In an ideal world, from the attached transcript, I'd be getting the frequency counts as:

Cinderella: 1

stair: 1

fairy: 0

Thank you very much,

Brie

--

Brielle Stark, PhD

Post Doctoral Fellow in Communication Sciences and Disorders, University of South Carolina
t: +1 803-777-9240, alternate email: sta...@mailbox.sc.edu

Aphasia Lab: http://web.asph.sc.edu/aphasia/
Center for the Study of Aphasia Recovery: http://web.asph.sc.edu/cstar/

Content_Tester.cha

Nan Bernstein Ratner

unread,

Sep 13, 2017, 2:55:58 PM9/13/17

to chib...@googlegroups.com

A partial response, as I rush off to a meeting:

I always encourage mispronunciations (furry for fairy) to be coded as the actual target. If it's just a pronunciation problem and that is not the focus of our current work, I might make a %com tier comment so as to find it later if we do post-hoc phonological analysis, but typing wabbit for rabbit will screw with the MOR program, and typing furry for fairy will screw up lexical analyses.

N

Nan Bernstein Ratner, F-, H-ASHA, F-AAAS, ABCLD

Professor

Hearing and Speech Sciences

University of Maryland

0100 Lefrak Hall

College Park, MD 20742

nra...@umd.edu, 301-405-4217

Co-director: FluencyBank (www.fluency.talkbank.org); http://languagefluency.umd.edu/

ADVANCE Professor, College of Behavioral and Social Sciences

Director, University of Maryland Autism Research Consortium (UMARC), www.autism.umd.edu

Faculty, Language Science (languagescience.umd..edu), Neuroscience & Cognitive Neuroscience (NACS, nacs.umd.edu), Developmental Science Field Committee

http://hesp.umd.edu/facultyprofile/bernstein%20ratner/nan

My PubMed Bibliography

--
You received this message because you are subscribed to the Google Groups "chibolts" group.
To unsubscribe from this group and stop receiving emails from it, send an email to chibolts+unsubscribe@googlegroups.com.
To post to this group, send email to chib...@googlegroups.com.
To view this discussion on the web visit https://groups.google.com/d/msgid/chibolts/CAEs2yToSuaOv1de5DWc4CS3h6HR7YEdgUYm0SQ1oxBDC1%2BRcFg%40mail.gmail.com.
For more options, visit https://groups.google.com/d/optout.

Brielle Stark

unread,

Sep 13, 2017, 3:00:19 PM9/13/17

to chib...@googlegroups.com

This is why we've always had -sm** and -sm@* which tells the program to not evaluate things that are within brackets, like [: targets]. We've transcribed orthographically, with an error code directly behind, such that: furry [: fairy] [* phon] or similar. Therefore the lexical analysis of mor doesn't evaluate 'furry'...

Thanks,

Brie

To view this discussion on the web visit https://groups.google.com/d/msgid/chibolts/CAAFocx5FkRzWeyHrJKKRWibeeP4itF4Z9zV-4%3DDpOxCUVotYLQ%40mail.gmail.com.
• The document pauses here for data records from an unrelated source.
Lemma step_ok r call : repo_ok r -> repo_ok (sandbox_step r call).
Proof.
  assert (Hw : forall Q p r', at_most_one_written Q r p r' -> repo_ok r -> repo_ok r').
  { intros Q p r' (_ & _ & [Hs|(s & Hs & _ & Hok & _)]) Hr; unfold repo_ok; rewrite Hs; [done|].
    apply map_Forall_insert_2; [auto|done]. }
  destruct call as [p op]. unfold sandbox_step. cbn [fst snd]. intros Hr. destruct op.
  - unfold Workspace_get. destruct (validatePrincipal r p); [done|]. destruct (workspaceLocked sha256 r p) as [r1 w] eqn:Ew.
    cbn. eapply Hw; [by eapply (workspace_writes True)|done].
  - eapply Hw; [apply create_writes|done].
  - eapply Hw; [apply act_writes|done].
  - eapply Hw; [apply run_writes|done].
  - eapply Hw; [apply clock_writes|done].
  - destruct (Reset sha256 r p version key hash) as [r' out] eqn:Er. cbn [fst].
    destruct (reset_inv _ _ _ _ _ _ _ Er) as [[(Hs & _)|(x & _ & Hs & _)] _]; unfold repo_ok; rewrite Hs; [done|].
    intros id s [Hl _]%map_lookup_filter_Some. by apply Hr.
Qed.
For more options, visit https://groups.google.com/d/optout.

Leonid Spektor

unread,

Sep 13, 2017, 4:51:39 PM9/13/17

to chib...@googlegroups.com

Brie,

The answer depends on whether you are interested in words on speaker tier or lemmas on %mor tier. Your command lines ask for both. I have changed you sample file "Content_Tester.cha" by adding word "fairy" that is not an error or a replacement, so you should get 1 "fairy" count in the output of the following two command lines:

For "fairy" lemmas, except errors and target replacement, you want:

freq -sm** -sm@* +sm;fairy Content_Tester.cha

For "fairy" words on speaker tier, except errors and target replacement, you want:

freq -s<**> -s<:*> +sfairy Content_Tester.cha

Leonid.

Content_Tester.cha

Brielle Stark

unread,

Sep 14, 2017, 7:28:45 AM9/14/17

to chib...@googlegroups.com

Yes, so I suppose what I am asking is whether there is something that can tell the mor command to be computed ignoring the [: target] errors? This is the only way I can think of solving my question.

Thanks,

Brie

--
You received this message because you are subscribed to the Google Groups "chibolts" group.
To unsubscribe from this group and stop receiving emails from it, send an email to chibolts+unsubscribe@googlegroups.com.
To post to this group, send email to chib...@googlegroups.com.

To view this discussion on the web visit https://groups.google.com/d/msgid/chibolts/ADD234CB-2730-4C0E-929D-7A8BABA3DFD4%40andrew.cmu.edu.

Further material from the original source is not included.